I'm coding a little program that has to sort a large array (up to 4 million text strings). Seems like I'm doing quite well at it, since a combination of radixsort and mergesort already cut the original q(uick)sort execution time in less than half.
Execution time being the main point, since this is what I'm using to benchmark my piece of code.
My question is:
Is there a better (i. e. more reliable) way of benchmarking a program than just time the execution? It kinda works, but the same program (with the same background processes running) usually has slightly different execution times if run twice.
This kinda defeats the purpose of detecting small improvements. And several small improvements could add up to a big one...
Thanks in advance for any input!
Results:
I managed to get gprof to work under Windows (using gcc and MinGW). gcc behaves poorly (considering execution time) compared to my normal compiler (tcc), but it gave me quite some insight.
Try a profiling tool, that will also show you where the program is spending its time. gprof
is the classic C profiling tool, at least on Unix.
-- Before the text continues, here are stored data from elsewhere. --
(* ===== verification/Fleet.v ===== *)
(** * config/fleet.go

    The saved profiles of UEs, gNBs, AMFs, slices and credentials.  The five
    kinds have the same operations in the code, a copy each; here they are one
    set of operations on a kind of profile with a name and a check.  The file is
    part of the state; its JSON belongs to encoding/json. *)

From S2P Require Import Prelude GoStrings UeContext GnbContext Ngap GnbNas Config.

#[local] Open Scope Z_scope.
#[local] Open Scope go_scope.

(** ** Profiles *)

Record UEProfile := MkUEProfile {
  up_Name : string; up_Msin : string; up_Key : string; up_Opc : string; up_Amf : string; up_Sqn : string; up_Dnn : string;
  up_PduSessionType : string; up_RegistrationType : string; up_Hplmn : HplmnConfig; up_Snssai : SnssaiConfig;
  up_PduSessions : option (list PDUSessionConfig) }.
Record GNBProfile := MkGNBProfile {
  gp_Name : string; gp_GnbId : string; gp_Mcc : string; gp_Mnc : string; gp_Tac : string; gp_SliceSst : string; gp_SliceSd : string;
  gp_ControlIp : string; gp_ControlPort : Z; gp_DataIp : string; gp_DataPort : Z; gp_LinkType : string; gp_LinkPort : Z;
  gp_AmfIp : string; gp_AmfPort : Z }.
Record AMFProfile := MkAMFProfile { ap_Name : string; ap_Ip : string; ap_Port : Z; ap_Mcc : string; ap_Mnc : string; ap_Description : string }.
Record SliceProfile := MkSliceProfile { sp_Name : string; sp_Sst : Z; sp_Sd : string; sp_Category : string; sp_Description : string }.
Record SecurityProfile := MkSecurityProfile {
  cp_Name : string; cp_Key : string; cp_Opc : string; cp_Amf : string; cp_Sqn : string; cp_Description : string }.

(** A slice that may be nil. *)
Record FleetConfig := MkFleet {
  UEProfiles : option (list UEProfile); GNBProfiles : option (list GNBProfile); AMFProfiles : option (list AMFProfile);
  SliceProfiles : option (list SliceProfile); SecurityProfiles : option (list SecurityProfile) }.

Definition getDefaultAMFProfiles : list AMFProfile :=
  [MkAMFProfile "Local Open5GS Core" "127.0.0.18" 38412 "208" "93" "Default local Open5GS 5G Core AMF";
   MkAMFProfile "Loopback AMF (127.0.0.1)" "127.0.0.1" 38412 "208" "93" "Standard loopback 5GC AMF"].
Definition getDefaultSliceProfiles : list SliceProfile :=
  [MkSliceProfile "eMBB General (SST:1, SD:010203)" 1 "010203" "eMBB" "Enhanced Mobile Broadband standard slice";
   MkSliceProfile "URLLC Ultra-Low Latency (SST:2, SD:112233)" 2 "112233" "URLLC" "Ultra-reliable low-latency communications";
   MkSliceProfile "MIoT Smart Metering (SST:3, SD:FFFFFF)" 3 "FFFFFF" "MIoT" "Massive Internet of Things slice";
   MkSliceProfile "IMS VoNR Voice (SST:1, SD:111111)" 1 "111111" "VoNR" "Dedicated Voice over NR IMS slice"].
Definition getDefaultSecurityProfiles : list SecurityProfile :=
  [MkSecurityProfile "Standard 3GPP Test Keys" "465B5CE8B2E8863F638D4F72EC869C96" "E8ED289DEBA952E4283B54E88E6183CA" "8000" "000000000020"
     "Default 5G AKA authentication credentials"].

(** A kind of profile: its list in the fleet, its name, what is asked of it
    before it is stored, and the text of the error for an unknown name. *)
Class Kind (A : Type) := {
  profiles : FleetConfig → option (list A);
  with_profiles : option (list A) → FleetConfig → FleetConfig;
  Name : A → string;
  accepted : A → option string;
  kind_name : string;
}.
Definition named (kind name : string) : option string := if (name =? "")%string then Some (kind +:+ " profile name cannot be empty") else None.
Look at the time command. It tracks both the CPU time a process uses and the wall-clock time. You can also use something like gprof for profiling your code to find the parts of your program that are actually taking the most time. You could do a lower-tech version of profiling with timers in your code. Boost has a nice timer class, but it's easy to roll your own.
I don't think it's sufficient to just measure how long a piece of code takes to execute. Your environment is a constantly changing thing, so you have to take a statistical approach to measuring execution time.
Essentially you need to take N
measurements, discard outliers, and calculate your average, median and standard deviation running time, with an uncertainty measurement.
Here's a good blog explaining why and how to do this (with code): http://blogs.perl.org/users/steffen_mueller/2010/09/your-benchmarks-suck.html
What do you use for timing execution time so far? There's C89 clock()
in time.h
for starters. On unixoid systems you might find getitimer()
for ITIMER_VIRTUAL
to measure process CPU time. See the respective manual pages for details.
You can also use a POSIX shell's times
utility to benchmark the processor time used by a process and its children. The resolution is system dependent, like just anything about profiling. Try to wrap your C code in a loop, executing it as many times as necessary to reduce the "jitter" in the time the benchmarking reports.
Call your routine from a test harness, whereby it executes N + 1 times. Ignore the timing for the first iteration and then take the average of iterations 1..N. The reason for ignoring the first time is that is is often slightly inflated due to various effects, e.g. virtual memory, code being paged in, etc. The reason for averaging N iterations is that you get rid of artefacts caused by other processes, the scheduler, etc.
If you're running on Linux or similar You might also want to use taskset
to pin your code to a specific CPU core (assuming it's single-threaded), ideally not core 0, since this tends to handle all interrupts.